DiligenceGPT is StartupFuel’s AI-powered due diligence platform that helps investment teams evaluate startups efficiently and consistently. It automates time-consuming analysis while keeping decision-making firmly in human hands.
The platform connects sourcing, screening, diligence, decision-making, and portfolio tracking into a single, continuous workflow. This ensures that insights gathered early in the process are never lost and remain accessible after investment.
DiligenceGPT is built around a small number of core objects. Understanding these objects explains how the platform stays organized and scalable.
🏢 Workspace
A Workspace is the secure environment for your organization. It contains all deals, portfolio companies, dashboards, and users. Investment criteria, workflows, and permissions are defined at the workspace level, ensuring consistency across your team.
💼 Deal
A Deal represents a startup under evaluation. As a deal moves forward, documents, AI summaries, scores, analyst notes, and status updates are added to the same record. This creates a single source of truth throughout the diligence process.
When a deal is approved or invested in, it becomes a Portfolio Company. This transition preserves all historical diligence data while enabling post-investment monitoring and reporting.
Deal Radar supports sourcing and discovery by surfacing potential startups in one centralized view. It surfaces potential startups and It uses AI to provide initial signals and insights that help teams review opportunities more efficiently.
The Dashboard provides a high-level view of activity across the workspace. It summarizes deal status, portfolio health, and key signals so investors and analysts can quickly understand what requires attention.

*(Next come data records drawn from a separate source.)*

(** During a roll of the super token the new credential is not yet accepted and the old
    one still is; both verdicts are among those of the two stable states. *)
Lemma reload_window_witness :
  check_token_limit sample_globals sample_clock (Auth_Token "rootkey" "rootsecret")
    [Scope_Global] [P_Db Db_List] = Ok true \/
  check_token_limit (reload_from_models rolled_models sample_globals) sample_clock
    (Auth_Token "rootkey" "rootsecret") [Scope_Global] [P_Db Db_List] = Ok true.
Proof.
  apply (reload_window_no_extra_authority sample_models rolled_models sample_globals sample_clock
           (Auth_Token "rootkey" "rootsecret") [Scope_Global] [P_Db Db_List] Between Between).
  - exact sample_globals_of.
  - by vm_compute.
  - exists super_row'. split; [right; left|reflexivity].
  - constructor.
  - by vm_compute.
Defined.

(** The limits [alice_row] stores, as the compatibility parser sees them. *)
Definition alice_object : list (string * Json) :=
  [("scopes"%string, JArray [JObject [("kv_namespace"%string, JString "ns")]]);
   ("permissions"%string,
     JArray [JObject [("kv"%string, JObject [("read"%string, JString "meta*")])];
             JObject [("hologram"%string, JString "project")]])].

Lemma compat_keeps_exactly_known_witness :
  parse_token_limit_with_compat meta_limits =
  Ok [{| scopes := [Scope_KvNamespace "ns"]; permissions := [P_Kv (Kv_Read "meta*")] |}].
Proof.
  etransitivity; [apply (compat_keeps_exactly_known [alice_object]
           [([Scope_KvNamespace "ns"],
             [JObject [("kv"%string, JObject [("read"%string, JString "meta*")])];
              JObject [("hologram"%string, JString "project")]])])|reflexivity].
  constructor; [|constructor].
  exists (JArray [JObject [("kv_namespace"%string, JString "ns")]]). repeat split; reflexivity.
Defined.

DiligenceGPT intentionally separates automation from judgment so teams understand what the platform does automatically and where human input is required.
AI is used to:
Extract information from website, likedIn and notes
Summarize business, market, and traction data
Benchmark startups against comparable companies
Generate standardized diligence reports and scores
Humans are responsible for:
Interpreting insights and risks
Adding qualitative judgment and context
Collaborating with internal stakeholders
Making approval, rejection, and investment decisions
Reports, scores, and statuses are designed to complement one another rather than operate in isolation.

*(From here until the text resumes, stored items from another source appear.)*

(** Names that fail validation are refused by every other method, whatever the token. *)
Lemma invalid_namespace_stuck ns token w :
  validate_namespace ns <> Ok tt -> is_reserved_namespace ns = false ->
  exists m, delete_namespace token ns w = (w, Err (to_rpc_error (OfNodeget (InvalidInput m)))).
Proof.
  intros Hv Hr. unfold delete_namespace, respond. rewrite mbind_lift.
  unfold ensure_namespace_writable. rewrite Hr, mbind_lift.
  unfold check_kv_delete_namespace_permission, validate_namespace in *.
  destruct (str_is_empty ns); [by eexists|]. destruct (contains_char "*" ns); [by eexists|done].
Qed.
End kv_rpc.

(** ** Examples *)

#[local] Existing Instance list_order.

Lemma kv_writes_guarded_witness :
  guarded_write (<["conf"%string := ∅]> ∅)
    (set_value sample_env "rootkey:rootsecret" "conf" "a" (JBool true) one_ns_kv) "conf"
    (key_op_permitted sample_env "rootkey:rootsecret" "conf" "a" (fun k => P_Kv (Kv_Write k)))
    (spec (SetV "conf" "a" (JBool true)) (<["conf"%string := ∅]> ∅)).
Proof.
  apply (kv_writes_guarded sample_env "rootkey:rootsecret" "conf" "a" (JBool true) one_ns_kv
           (<["conf"%string := ∅]> ∅) eq_refl one_ns_rel).
Defined.

(** A table with the namespace [ns], which the sample token of alice may read in part. *)
Definition ns_kv : option (ListTable KvRow) :=
  Some {| tbl := [kv_row "ns" "metab" (JBool true) 3; kv_row "ns" "metaa" JNull 2;
                  kv_row "ns" NAMESPACE_MARKER_KEY JNull 1]; next_id := 4; outages := [] |}.

Definition ns_spaces : Spaces :=
  <["ns"%string := {["metaa"%string := JNull; "metab"%string := JBool true]}]> ∅.

Lemma ns_kv_rel : kv_rel ns_kv ns_spaces.
Proof.
  assert (kv_rel (Some {| tbl := [kv_row "ns" NAMESPACE_MARKER_KEY JNull 1]; next_id := 2;
                          outages := [] |}) (<["ns"%string := ∅]> ∅)) as H0.
  { eexists. split; [done|]. simpl. apply rep_create; [apply empty_represents|done|by vm_compute]. }
  destruct (sim_set _ "ns" "metaa" JNull _ H0) as [[_ [t Ht]]|[H1 _]]; [discriminate Ht|].
  destruct (sim_set _ "ns" "metab" (JBool true) _ H1) as [[_ [t Ht]]|[H2 _]]; [discriminate Ht|].
  vm_compute in H2 |- *. exact H2.
Qed.

Definition meta_request : list NamespaceKeyItem :=
  [{| item_namespace := "ns"; item_key := "meta*" |}; {| item_namespace := "ns"; item_key := "metac" |}].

Together, these elements create a transparent and auditable diligence record.
DiligenceGPT supports the full investment journey in a single platform. The typical lifecycle includes:
New: Startups enter the workspace through Deal Radar or manual uploads.

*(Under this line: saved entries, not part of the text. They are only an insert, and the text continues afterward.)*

(* ===== verification/Traffic.v ===== *)
(** * Traffic statistics

    [ng-monitoring/src/traffic_stats.rs]: agents report the cumulative counters of their
    outbound interfaces; the server accumulates a total per interface across counter
    resets, remembers the intervals in which data may have been lost, and writes both to
    the database once a minute, in one transaction. *)
From stdpp Require Import base strings gmap list numbers.
From S2P Require Import Prelude Errors Db.

Definition POSSIBLE_DATA_LOSS_THRESHOLD_MS : Z := 10 * 60 * 1000.
Definition SQLITE_MAX_VARIABLES : nat := 999.
Definition POSTGRES_MAX_VARIABLES : nat := Z.to_nat 65535.

(** ** Reports: the fields of [DynamicMonitoringData] the statistics read *)

Record Interface : Type := {
  interface_name : string;
  if_ifindex : option Z;
  if_is_outlet : option bool;
  if_total_received : Z;
  if_total_transmitted : Z;
}.

Record Report : Type := {
  rp_time : Z;
  rp_boot_id : option string;
  rp_uptime : Z;
  rp_interfaces : list Interface;
}.

(** ** State *)

Record NetworkInterfaceReading : Type := {
  boot_id : option string;
  ifindex : option Z;
  counter_received : Z;
  counter_transmitted : Z;
  report_time : Z;
  created_at : Z;
  updated_at : Z;
}.

Record Traffic : Type := { received : Z; transmitted : Z }.
Definition Traffic_default : Traffic := {| received := 0; transmitted := 0 |}.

Reviewing: Teams perform an initial screen to determine whether a deal fits their investment thesis. At this stage, users review Deal Fit, examine deal details such as AI-generated website and LinkedIn summaries, and improve data completeness using the Data Sufficiency report by adding missing information. This stage results in a decision to either move the deal forward or archive it.
First Diligence: Initial analysis begins using structured reports, notes, and collaboration tools. A Deal Brief and Market Intelligence reports give teams a shared, structured starting point—summarizing the company, market dynamics, competitive landscape, and key risks—so analysts can quickly align, add insights, and collaborate efficiently on early diligence.
Deep Diligence: Teams conduct detailed evaluation using Valuation and Metrics reports to analyze deal economics, financial performance, and key metrics.
Offer Signed: Approved deals move forward once terms are finalized and signed.
Portfolio Company: Closed deals transition into portfolio companies for long-term tracking and monitoring.
This end-to-end approach ensures continuity from first review through post-investment monitoring.
By centralizing data and standardizing workflows, DiligenceGPT helps teams reduce manual effort, improve consistency, and preserve institutional knowledge. Analysts spend less time gathering information and more time evaluating it, while investors gain clearer visibility across the pipeline and portfolio.